Task item:
Repeat exactly the lines from the first line of the records through the line containing "it talks through, and", and nothing more.

Task material:
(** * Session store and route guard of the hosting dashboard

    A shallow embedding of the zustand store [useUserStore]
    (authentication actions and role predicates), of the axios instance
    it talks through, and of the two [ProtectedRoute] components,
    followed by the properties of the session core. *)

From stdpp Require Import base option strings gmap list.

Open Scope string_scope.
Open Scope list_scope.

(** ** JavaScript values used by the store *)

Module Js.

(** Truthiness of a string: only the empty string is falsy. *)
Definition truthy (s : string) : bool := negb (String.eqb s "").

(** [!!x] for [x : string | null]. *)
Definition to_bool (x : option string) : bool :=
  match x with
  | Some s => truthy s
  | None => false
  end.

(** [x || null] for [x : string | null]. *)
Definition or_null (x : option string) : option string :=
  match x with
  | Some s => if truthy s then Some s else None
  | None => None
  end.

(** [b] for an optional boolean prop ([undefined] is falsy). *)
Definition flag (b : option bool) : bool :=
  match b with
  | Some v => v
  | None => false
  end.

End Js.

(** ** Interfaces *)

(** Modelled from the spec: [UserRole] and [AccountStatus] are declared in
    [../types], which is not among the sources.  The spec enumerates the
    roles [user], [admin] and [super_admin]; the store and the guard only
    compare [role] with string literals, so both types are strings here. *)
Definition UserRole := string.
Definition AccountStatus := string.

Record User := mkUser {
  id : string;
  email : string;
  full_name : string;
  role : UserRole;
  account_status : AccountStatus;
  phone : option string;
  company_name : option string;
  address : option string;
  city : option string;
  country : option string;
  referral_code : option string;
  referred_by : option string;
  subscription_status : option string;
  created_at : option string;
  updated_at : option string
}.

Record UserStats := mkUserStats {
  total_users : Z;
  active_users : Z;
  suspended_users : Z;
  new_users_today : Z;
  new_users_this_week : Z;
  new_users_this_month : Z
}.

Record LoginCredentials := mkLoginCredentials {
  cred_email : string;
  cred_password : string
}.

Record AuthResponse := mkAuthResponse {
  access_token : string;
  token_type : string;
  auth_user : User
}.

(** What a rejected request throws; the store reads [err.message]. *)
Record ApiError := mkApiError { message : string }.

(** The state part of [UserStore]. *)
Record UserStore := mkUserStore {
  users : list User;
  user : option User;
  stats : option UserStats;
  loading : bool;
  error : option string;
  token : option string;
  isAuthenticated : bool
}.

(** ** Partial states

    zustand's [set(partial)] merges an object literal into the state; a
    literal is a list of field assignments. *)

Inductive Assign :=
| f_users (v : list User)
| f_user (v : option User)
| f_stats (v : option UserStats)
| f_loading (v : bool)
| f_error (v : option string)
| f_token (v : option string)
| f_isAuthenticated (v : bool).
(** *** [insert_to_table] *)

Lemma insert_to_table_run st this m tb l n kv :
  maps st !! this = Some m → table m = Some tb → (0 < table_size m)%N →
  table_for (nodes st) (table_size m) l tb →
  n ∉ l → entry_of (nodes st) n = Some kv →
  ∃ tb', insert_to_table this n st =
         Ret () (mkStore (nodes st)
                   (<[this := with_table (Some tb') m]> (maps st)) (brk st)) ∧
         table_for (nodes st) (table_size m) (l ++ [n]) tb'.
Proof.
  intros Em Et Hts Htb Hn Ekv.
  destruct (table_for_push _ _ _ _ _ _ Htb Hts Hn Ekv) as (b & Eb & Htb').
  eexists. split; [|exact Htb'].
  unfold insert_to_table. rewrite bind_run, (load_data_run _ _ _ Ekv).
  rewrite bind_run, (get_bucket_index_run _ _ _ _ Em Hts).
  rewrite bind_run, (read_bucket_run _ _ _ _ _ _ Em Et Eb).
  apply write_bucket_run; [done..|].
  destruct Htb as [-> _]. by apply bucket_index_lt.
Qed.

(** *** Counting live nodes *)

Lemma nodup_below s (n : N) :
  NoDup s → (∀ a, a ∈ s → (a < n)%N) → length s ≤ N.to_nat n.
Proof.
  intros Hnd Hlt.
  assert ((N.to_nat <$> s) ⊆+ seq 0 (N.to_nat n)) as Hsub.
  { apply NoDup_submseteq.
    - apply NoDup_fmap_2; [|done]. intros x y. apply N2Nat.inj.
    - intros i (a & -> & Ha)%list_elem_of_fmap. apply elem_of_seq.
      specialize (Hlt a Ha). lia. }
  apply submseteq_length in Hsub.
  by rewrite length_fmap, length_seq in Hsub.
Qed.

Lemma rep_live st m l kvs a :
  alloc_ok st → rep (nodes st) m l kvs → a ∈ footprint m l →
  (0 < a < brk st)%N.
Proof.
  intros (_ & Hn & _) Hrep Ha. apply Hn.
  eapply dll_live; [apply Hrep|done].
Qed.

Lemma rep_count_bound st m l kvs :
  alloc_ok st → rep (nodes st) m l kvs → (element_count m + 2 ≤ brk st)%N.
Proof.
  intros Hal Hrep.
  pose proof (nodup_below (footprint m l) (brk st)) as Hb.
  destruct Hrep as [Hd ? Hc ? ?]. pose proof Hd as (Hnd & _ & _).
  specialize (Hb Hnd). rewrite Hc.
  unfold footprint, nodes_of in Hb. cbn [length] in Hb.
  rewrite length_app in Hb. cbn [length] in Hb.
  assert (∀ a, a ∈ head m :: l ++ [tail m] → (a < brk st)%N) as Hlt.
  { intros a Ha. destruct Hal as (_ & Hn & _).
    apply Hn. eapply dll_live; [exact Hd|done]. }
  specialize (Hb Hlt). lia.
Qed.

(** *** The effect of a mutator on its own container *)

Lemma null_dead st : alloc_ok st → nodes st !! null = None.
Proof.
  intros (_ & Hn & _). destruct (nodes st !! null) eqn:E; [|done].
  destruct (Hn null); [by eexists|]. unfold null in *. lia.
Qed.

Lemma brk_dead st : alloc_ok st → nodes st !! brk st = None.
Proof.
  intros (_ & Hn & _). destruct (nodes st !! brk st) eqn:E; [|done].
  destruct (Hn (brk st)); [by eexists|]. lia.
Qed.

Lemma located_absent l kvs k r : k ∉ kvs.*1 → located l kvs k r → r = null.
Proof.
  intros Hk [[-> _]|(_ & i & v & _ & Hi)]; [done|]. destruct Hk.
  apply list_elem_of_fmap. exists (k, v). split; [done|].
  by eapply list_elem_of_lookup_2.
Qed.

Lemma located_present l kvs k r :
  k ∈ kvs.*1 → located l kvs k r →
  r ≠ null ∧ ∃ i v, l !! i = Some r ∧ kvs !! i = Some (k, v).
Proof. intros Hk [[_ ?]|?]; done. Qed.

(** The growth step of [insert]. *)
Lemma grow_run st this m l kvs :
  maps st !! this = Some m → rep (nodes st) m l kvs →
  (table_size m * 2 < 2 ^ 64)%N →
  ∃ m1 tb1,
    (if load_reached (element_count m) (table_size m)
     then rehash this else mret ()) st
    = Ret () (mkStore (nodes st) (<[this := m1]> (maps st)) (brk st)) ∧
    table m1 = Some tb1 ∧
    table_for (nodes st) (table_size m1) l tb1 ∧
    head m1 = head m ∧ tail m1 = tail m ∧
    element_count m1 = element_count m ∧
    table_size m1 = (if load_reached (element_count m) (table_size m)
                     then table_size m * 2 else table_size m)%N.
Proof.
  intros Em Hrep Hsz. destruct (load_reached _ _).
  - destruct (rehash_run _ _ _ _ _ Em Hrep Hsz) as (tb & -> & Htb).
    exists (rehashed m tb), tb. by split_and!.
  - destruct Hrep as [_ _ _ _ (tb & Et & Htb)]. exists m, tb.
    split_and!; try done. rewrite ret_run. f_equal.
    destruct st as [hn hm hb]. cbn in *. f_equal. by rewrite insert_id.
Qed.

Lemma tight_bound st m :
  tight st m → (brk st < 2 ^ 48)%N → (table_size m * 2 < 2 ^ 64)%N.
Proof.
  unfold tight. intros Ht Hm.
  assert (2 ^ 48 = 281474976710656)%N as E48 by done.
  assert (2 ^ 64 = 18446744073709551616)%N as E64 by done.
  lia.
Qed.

Response box:
(** * Session store and route guard of the hosting dashboard

    A shallow embedding of the zustand store [useUserStore]
    (authentication actions and role predicates), of the axios instance
    it talks through, and of the two [ProtectedRoute] components,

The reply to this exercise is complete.